Ultrasensitive Photodetection and Metal‐Semiconductor Transition in Bi2S3 Phototransistor

Abstract Bismuth sulfide (Bi 2 S 3 ) single crystal shows a great advantage of the direct band gap, high photo‐absorption, and non‐toxic elements. The ideal prerequisites for ultrasensitive photodetector is low noise and high gain, which are however not simultaneously present in existing Bi 2 S 3 photodetectors. Herein, a three‐terminal phototransistor based on Bi 2 S 3 flakes, achieving both low noise and high photo‐gain for ultrasensitive photodetection capability is developed.
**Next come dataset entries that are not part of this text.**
(** The frame of a contract, run to its end: the contract as it ends up, the
    returned data and the error, the stop token cleared. *)
Definition run_frame (jt : JumpTable S) (fuel : nat) (c : Contract)
    : GM (EVMState S) (Contract * list byte * option error) :=
  fun e =>
    match loop jt fuel (mkFrame 0 newstack NewMemory c e) with
    | Ret ((res, err), f) =>
        Ret ((fr_contract f, res, if bool_decide (err = Some errStopToken) then None else err), fr_evm f)
    | Panic p => Panic p
    | NoFuel => NoFuel
    end.

Definition Run (jt : JumpTable S) (fuel : nat) (c : Contract) (input : list byte) (readOnly_ : bool)
    : GM (EVMState S) (Contract * list byte * option error) :=
  gput (fun e => set_depth (depth e + 1) e) ;;;
  let* e := gget (fun e => e) in
  let setsReadOnly := readOnly_ && negb (readOnly e) in
  (if setsReadOnly then gput (set_readOnly true) else gret tt) ;;;
  gput (set_returnData []) ;;;
  let* r := if zlen (Code c) =? 0 then gret (c, [], None) else run_frame jt fuel (set_Input input c) in
  (if setsReadOnly then gput (set_readOnly false) else gret tt) ;;;
  gput (fun e => set_depth (depth e - 1) e) ;;;
  gret r.
End interpreter.

(** ** Lemmas: one operation *)

Section operations.
Context {S : Type} {D : StateDB S} {K : Keccak} {KL : KeccakLaws K} {SP : StateDBSpec S}.
Context {U : Uint256} {UL : Uint256Laws U} {E : EVM S} {C : Calls S}.
Context {dmin gmax : Z}.
Implicit Types (f : Frame S) (e : executionFunc S) (o : operation S).

(** After one iteration of the loop: as after an instruction, and the gas never
    grows; if the loop goes on, it shrinks. *)
Definition run_post (f : Frame S) (r : list byte * option error) (f' : Frame S) : Prop :=
  frame_done f f' /\ zlen r.1 < 2 ^ 60 /\ Gas (fr_contract f') <= Gas (fr_contract f) /\
  (r.2 = None -> frame_ok f' /\ Gas (fr_contract f') < Gas (fr_contract f)).

(** An operation that can be run wherever its stack bounds hold. *)
Record operation_ok (o : operation S) : Prop := {
  op_valid : valid_slot (Some o) = true;
  op_run f : frame_ok f -> bounds_ok (dmin:=dmin) (gmax:=gmax) f ->
    minStack o <= zlen (fr_stack f) <= maxStack o ->
    fr_pc f < zlen (Code (fr_contract f)) ->
    wp refund_panic (run_operation o) (run_post f) f
}.

(** An instruction that always ends the frame. *)
Definition stops (e : executionFunc S) : Prop := forall f r f', e f = Ret (r, f') -> r.2 <> None.

Lemma stops_gret r : r.2 <> None -> stops (gret r).
Proof. by intros Hr f r' f' [= <- <-]. Qed.
Lemma evm_step_GetCodeHash {B} a (k : Hash -> GM (EVMState S) B) Q e :
  evm_ok e ->
  (forall e', evm_ok e' -> evm_ext e e' -> evm_equiv e' e ->
     wp refund_panic (k (codehash_of (evm_StateDB e) a)) Q e') ->
  wp refund_panic (gbind (on_sdb (GetCodeHash a)) k) Q e.
Proof.
  intros He Hk. apply wp_gbind, wp_gzoom. apply wp_no_panic.
  eapply wp_mono; [apply GetCodeHash_ok, He|]. intros c s' (-> & Hs & Hx & Heq).
  apply Hk; [by apply evm_ok_sdb|by apply evm_ext_sdb|done].
Qed.

Lemma evm_step_GetNonce {B} a (k : Z -> GM (EVMState S) B) Q e :
  evm_ok e ->
  (forall n e', is_u64 n -> evm_ok e' -> evm_ext e e' -> evm_equiv e' e -> wp refund_panic (k n) Q e') ->
  wp refund_panic (gbind (on_sdb (GetNonce a)) k) Q e.
Proof.
  intros He Hk. apply wp_gbind, wp_gzoom. apply wp_no_panic.
  eapply wp_mono; [apply GetNonce_ok, He|]. intros n s' (-> & Hs & Hx & Heq).
  apply Hk; [apply nonce_u64, He|by apply evm_ok_sdb|by apply evm_ext_sdb|done].
Qed.

(** A new contract: its map exists, its value is the one given. *)
Lemma evm_step_NewContract {B} r obj v gas (k : Contract -> GM (EVMState S) B) Q e :
  evm_ok e -> caller_ok e r ->
  (forall j e', evm_ok e' -> evm_ext e e' -> evm_equiv e' e -> (j < length (jumpmaps e'))%nat ->
     wp refund_panic (k (mkContract (ref_Address r) r obj j None [] 0 None [] gas v)) Q e') ->
  wp refund_panic (gbind (NewContract r obj v gas) k) Q e.
Proof.
  intros He [Hw Hr] Hk. apply wp_gbind. unfold NewContract. apply wp_gbind. destruct r as [a|a ca va j].
  - set (e' := set_jumpmaps (jumpmaps e ++ [∅]) e).
    assert (evm_ok e') as He'.
    { destruct He; split; try done. cbn. intros j m Hj. apply lookup_snoc_Some in Hj as [[_ Hj]|[_ <-]];
        [eauto|]. intros h b. by rewrite lookup_empty. }
    change (wp refund_panic (k (mkContract a (AccountRef a) obj (length (jumpmaps e)) None [] 0 None [] gas v)) Q e').
    apply Hk; [done| |unfold evm_equiv; reflexivity|cbn; rewrite length_app; cbn; lia].
    split; try done. cbn. rewrite length_app. lia.
  - apply wp_gret, wp_gret, Hk; [done|done|unfold evm_equiv; reflexivity|apply Hr].
Qed.

(** A contract whose code comes from the database. *)
Lemma contract_ok_code e r obj j gas v code hash addr :
  (j < length (jumpmaps e))%nat -> is_u64 gas -> v <> None -> warm e obj ->
  zlen code < 2 ^ 60 -> (hash <> 0 -> code = [] \/ hash = keccak256 code) ->
  contract_ok e (mkContract (ref_Address r) r obj j None code hash addr [] gas v).
Proof. intros. by split. Qed.

(** *** After a call *)

(** A failed call restores the state; unless it was refused or reverted, it
    has consumed its gas. *)
Definition failed_clean (e : EVMState S) (gasLeft : Z) (err : option error) (e' : EVMState S) : Prop :=
  forall x, err = Some x ->
    evm_equiv e' e /\
    (gasLeft = 0 \/ x = ErrExecutionReverted \/ x = ErrDepth \/ x = ErrInsufficientBalance).

Definition call_strong (gas : Z) (e : EVMState S) (r : call_result) (e' : EVMState S) : Prop :=
  let '(ret, gasLeft, err) := r in
  call_post gas e ret gasLeft e' /\ failed_clean e gasLeft err e'.

Lemma call_post_intro gas e ret gl e' :
  evm_ok e' -> evm_ext e e' -> 0 <= gl <= gas -> zlen ret < 2 ^ 60 -> call_post gas e ret gl e'.
Proof. intros. by split; [|split; [|split]]. Qed.

Lemma call_strong_mono gas e0 e r e' :
  evm_ext e0 e -> evm_equiv e e0 -> call_strong gas e r e' -> call_strong gas e0 r e'.
Proof.
  destruct r as [[ret gl] err]. intros Hx Heq [(H1 & H2 & H3 & H4) Hf].
  split; [apply call_post_intro; try done; by etrans|]. intros x Hxe. destruct (Hf x Hxe) as [Heq' Hg].
  split; [|done]. unfold evm_equiv in *. by etrans.
Qed.

(** Left at once, with the gas it was given. *)
Lemma call_refused gas e err :
  evm_ok e -> 0 <= gas -> (err = None \/ err = Some ErrDepth \/ err = Some ErrInsufficientBalance) ->
  call_strong gas e ([], gas, err) e.
Proof.
  intros He Hg Herr. split; [by apply call_post_intro; try lia|]. intros x ->.
  split; [unfold evm_equiv; reflexivity|]. right; right. destruct Herr as [?|[[= ->]|[= ->]]]; auto. done.
Qed.

Lemma revert_on_error_ok e id e1 e2 gas ret gasLeft err :
  evm_ok e -> Snapshot (evm_StateDB e) = Ret (id, evm_StateDB e1) -> evm_ext e e1 ->
  call_post gas e1 ret gasLeft e2 ->
  wp refund_panic (revert_on_error id (ret, gasLeft, err)) (call_strong gas e) e2.
Proof.
  intros He Hs Hx1 (He2 & Hx2 & Hg & Hr). unfold revert_on_error. destruct err as [err|].
  - apply wp_gbind, wp_gzoom. apply wp_no_panic.
    eapply wp_mono; [eapply RevertToSnapshot_ok; [apply He|exact Hs|apply He2|apply Hx2]|].
    intros _ s3 (Hs3 & Heq & Hx3). apply wp_gret.
    assert (evm_ext e (set_sdb s3 e2)) as Hx.
    { destruct Hx1, Hx2; split; cbn; [done|congruence|congruence|lia]. }
    split; [apply call_post_intro; try done; [by apply evm_ok_sdb|case_match; lia]|].
    intros x [= ->]. split; [done|]. case_match; [|by left]. right; left. by eapply bool_decide_eq_true_1.
  - apply wp_gret. split; [|done]. apply call_post_intro; try done; by etrans.
Qed.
By applying negative gate voltage, the Bi 2 S 3 channel is depleted, leading to a low noise spectral density of 3.3 × 10 −12 A Hz −1/2 . Leveraging the photo‐gating effect, a high photo‐gain of ≈10 8 is also yielded. These two factors have led to a high responsivity of 3 × 10 8 A/W and high detectivity up to 1.6 × 10 15 Jones at 635 nm, which have surpassed that in commercial and newly emerging photodetectors. Through the temperature‐dependent electrical transport and photo‐response measurement, the phototransistor demonstrates an interesting metal‐semiconductor transition due to the strong electron‐electron interactions by applying positive gate voltage for high levels of electron doping. A suppressed hysteresis and persistent photoconductivity are observed at low temperatures, suggestive of the existence of trap states. This work develops the Bi 2 S 3 photo‐transistor with ultrasensitive photodetection and metal‐semiconductor transition, providing a promising system for strong correlation effects and photodetector applications.